(Stored data)
(** An iteration that starts at a prefix visits the records under it first, by number. *)
Lemma prefix_iteration {V} cf p (K : Z -> Key) (recs : gmap Z V) (Vc : V -> Val) full :
  (forall i, key_ok (K i) <-> is_u64 i) ->
  (forall i, key_bytes (K i) = (cf, NumericKey p i)) ->
  (forall k b, key_bytes k = (cf, b) -> String.prefix p b = true -> exists i, k = K i) ->
  (forall i, a_get a (K i) = Vc <$> recs !! i) ->
  (forall i v, recs !! i = Some v -> is_u64 i) ->
  is_iteration d cf p full ->
  exists es rest, full = es ++ rest /\
    match rest with [] => True | e :: _ => String.prefix p e.1 = false end /\
    Forall2 (fun e x => e.1 = NumericKey p x.1 /\ val_rep (Vc x.2) e.2) es (sorted_entries recs).
Proof using Hr.
  intros Hko Hkb Hk Hget Hu Hiter. pose proof Hiter as [Hsort Hel].
  set (entry := fun x : Z * V => (NumericKey p x.1, default "" (d !! (cf, NumericKey p x.1)))).
  exists (entry <$> sorted_entries recs),
         (filter (fun e => String.prefix p e.1 = false) full).
  assert (Hrec : forall i v, recs !! i = Some v ->
    exists b, d !! (cf, NumericKey p i) = Some b /\ val_rep (Vc v) b).
  { intros i v E. rewrite <- Hkb. apply (repr_some d a); [done|by apply Hko; eauto|].
    by rewrite Hget, E. }
  assert (Hes : forall x, x ∈ sorted_entries recs ->
    (entry x).1 = NumericKey p x.1 /\ val_rep (Vc x.2) (entry x).2).
  { intros [i v] E%sorted_entries_elem. split; [done|]. simpl.
    destruct (Hrec i v E) as (b & -> & Hb). done. }
  split_and!.
  - apply key_lt_sorted_unique; [done| |].
    + apply StronglySorted_app'.
      * apply (StronglySorted_fmap' entry (fun x y => x.1 < y.1)); [|apply sorted_entries_strict].
        intros [i v] [j v'] Hi%sorted_entries_elem Hj%sorted_entries_elem Hij.
        unfold key_lt. simpl. apply NumericKey_lt; eauto.
      * by apply StronglySorted_filter'.
      * intros e1 [k b] (x & -> & _)%list_elem_of_fmap [Hp Hin]%list_elem_of_filter.
        apply Hel in Hin as [_ Hle]. unfold key_lt. simpl. by apply str_prefix_interval.
    + intros [k b]. rewrite elem_of_app, list_elem_of_fmap, list_elem_of_filter. simpl. split.
      * intros Hin. destruct (String.prefix p k) eqn:Ep; [left|by right].
        apply Hel in Hin as [Hd _]. destruct Hr as [_ Hdom].
        destruct (Hdom _ _ Hd) as (key & Hok & Ekey).
        destruct (Hk key k) as [i ->]; [done|done|]. rewrite Hkb in Ekey.
        assert (k = NumericKey p i) as -> by congruence. apply Hko in Hok.
        destruct (repr_lookup d a (K i) b) as (v & Hv & _);
          [done|by apply Hko|by rewrite Hkb|].
        rewrite Hget in Hv. destruct (recs !! i) as [v'|] eqn:E; [|done].
        exists (i, v'). split; [|by apply sorted_entries_elem]. unfold entry. simpl. by rewrite Hd.
      * intros [([i v] & [= -> ->] & E%sorted_entries_elem)|[_ Hin]]; [|done].
        destruct (Hrec i v E) as (b & Hb & _). apply Hel. simpl. rewrite Hb. split; [done|].
        apply str_le_lteq. left. unfold NumericKey. rewrite <- (str_app_nil_r p) at 1.
        apply str_lt_app_l. by destruct (EncodeUint64 i) eqn:E'; [pose proof (Encode_length i) as Hl; rewrite E' in Hl|].
  - destruct (filter _ full) as [|e rest] eqn:Ef; [done|].
    assert (Hin : e ∈ filter (fun e => String.prefix p e.1 = false) full) by (rewrite Ef; left).
    by apply list_elem_of_filter in Hin as [? _].
  - apply Forall2_fmap_l. apply Forall2_same_length_lookup_2; [done|].
    intros i x y Hx Hy. simplify_eq. apply Hes. by eapply list_elem_of_lookup_2.
Qed.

TASK DESCRIPTION:
Please transcribe all of the data above exactly.

EXERCISE SOLUTION:
(** An iteration that starts at a prefix visits the records under it first, by number. *)
Lemma prefix_iteration {V} cf p (K : Z -> Key) (recs : gmap Z V) (Vc : V -> Val) full :
  (forall i, key_ok (K i) <-> is_u64 i) ->
  (forall i, key_bytes (K i) = (cf, NumericKey p i)) ->
  (forall k b, key_bytes k = (cf, b) -> String.prefix p b = true -> exists i, k = K i) ->
  (forall i, a_get a (K i) = Vc <$> recs !! i) ->
  (forall i v, recs !! i = Some v -> is_u64 i) ->
  is_iteration d cf p full ->
  exists es rest, full = es ++ rest /\
    match rest with [] => True | e :: _ => String.prefix p e.1 = false end /\
    Forall2 (fun e x => e.1 = NumericKey p x.1 /\ val_rep (Vc x.2) e.2) es (sorted_entries recs).
Proof using Hr.
  intros Hko Hkb Hk Hget Hu Hiter. pose proof Hiter as [Hsort Hel].
  set (entry := fun x : Z * V => (NumericKey p x.1, default "" (d !! (cf, NumericKey p x.1)))).
  exists (entry <$> sorted_entries recs),
         (filter (fun e => String.prefix p e.1 = false) full).
  assert (Hrec : forall i v, recs !! i = Some v ->
    exists b, d !! (cf, NumericKey p i) = Some b /\ val_rep (Vc v) b).
  { intros i v E. rewrite <- Hkb. apply (repr_some d a); [done|by apply Hko; eauto|].
    by rewrite Hget, E. }
  assert (Hes : forall x, x ∈ sorted_entries recs ->
    (entry x).1 = NumericKey p x.1 /\ val_rep (Vc x.2) (entry x).2).
  { intros [i v] E%sorted_entries_elem. split; [done|]. simpl.
    destruct (Hrec i v E) as (b & -> & Hb). done. }
  split_and!.
  - apply key_lt_sorted_unique; [done| |].
    + apply StronglySorted_app'.
      * apply (StronglySorted_fmap' entry (fun x y => x.1 < y.1)); [|apply sorted_entries_strict].
        intros [i v] [j v'] Hi%sorted_entries_elem Hj%sorted_entries_elem Hij.
        unfold key_lt. simpl. apply NumericKey_lt; eauto.
      * by apply StronglySorted_filter'.
      * intros e1 [k b] (x & -> & _)%list_elem_of_fmap [Hp Hin]%list_elem_of_filter.
        apply Hel in Hin as [_ Hle]. unfold key_lt. simpl. by apply str_prefix_interval.
    + intros [k b]. rewrite elem_of_app, list_elem_of_fmap, list_elem_of_filter. simpl. split.
      * intros Hin. destruct (String.prefix p k) eqn:Ep; [left|by right].
        apply Hel in Hin as [Hd _]. destruct Hr as [_ Hdom].
        destruct (Hdom _ _ Hd) as (key & Hok & Ekey).
        destruct (Hk key k) as [i ->]; [done|done|]. rewrite Hkb in Ekey.
        assert (k = NumericKey p i) as -> by congruence. apply Hko in Hok.
        destruct (repr_lookup d a (K i) b) as (v & Hv & _);
          [done|by apply Hko|by rewrite Hkb|].
        rewrite Hget in Hv. destruct (recs !! i) as [v'|] eqn:E; [|done].
        exists (i, v'). split; [|by apply sorted_entries_elem]. unfold entry. simpl. by rewrite Hd.
      * intros [([i v] & [= -> ->] & E%sorted_entries_elem)|[_ Hin]]; [|done].
        destruct (Hrec i v E) as (b & Hb & _). apply Hel. simpl. rewrite Hb. split; [done|].
        apply str_le_lteq. left. unfold NumericKey. rewrite <- (str_app_nil_r p) at 1.
        apply str_lt_app_l. by destruct (EncodeUint64 i) eqn:E'; [pose proof (Encode_length i) as Hl; rewrite E' in Hl|].
  - destruct (filter _ full) as [|e rest] eqn:Ef; [done|].
    assert (Hin : e ∈ filter (fun e => String.prefix p e.1 = false) full) by (rewrite Ef; left).
    by apply list_elem_of_filter in Hin as [? _].
  - apply Forall2_fmap_l. apply Forall2_same_length_lookup_2; [done|].
    intros i x y Hx Hy. simplify_eq. apply Hes. by eapply list_elem_of_lookup_2.
Qed.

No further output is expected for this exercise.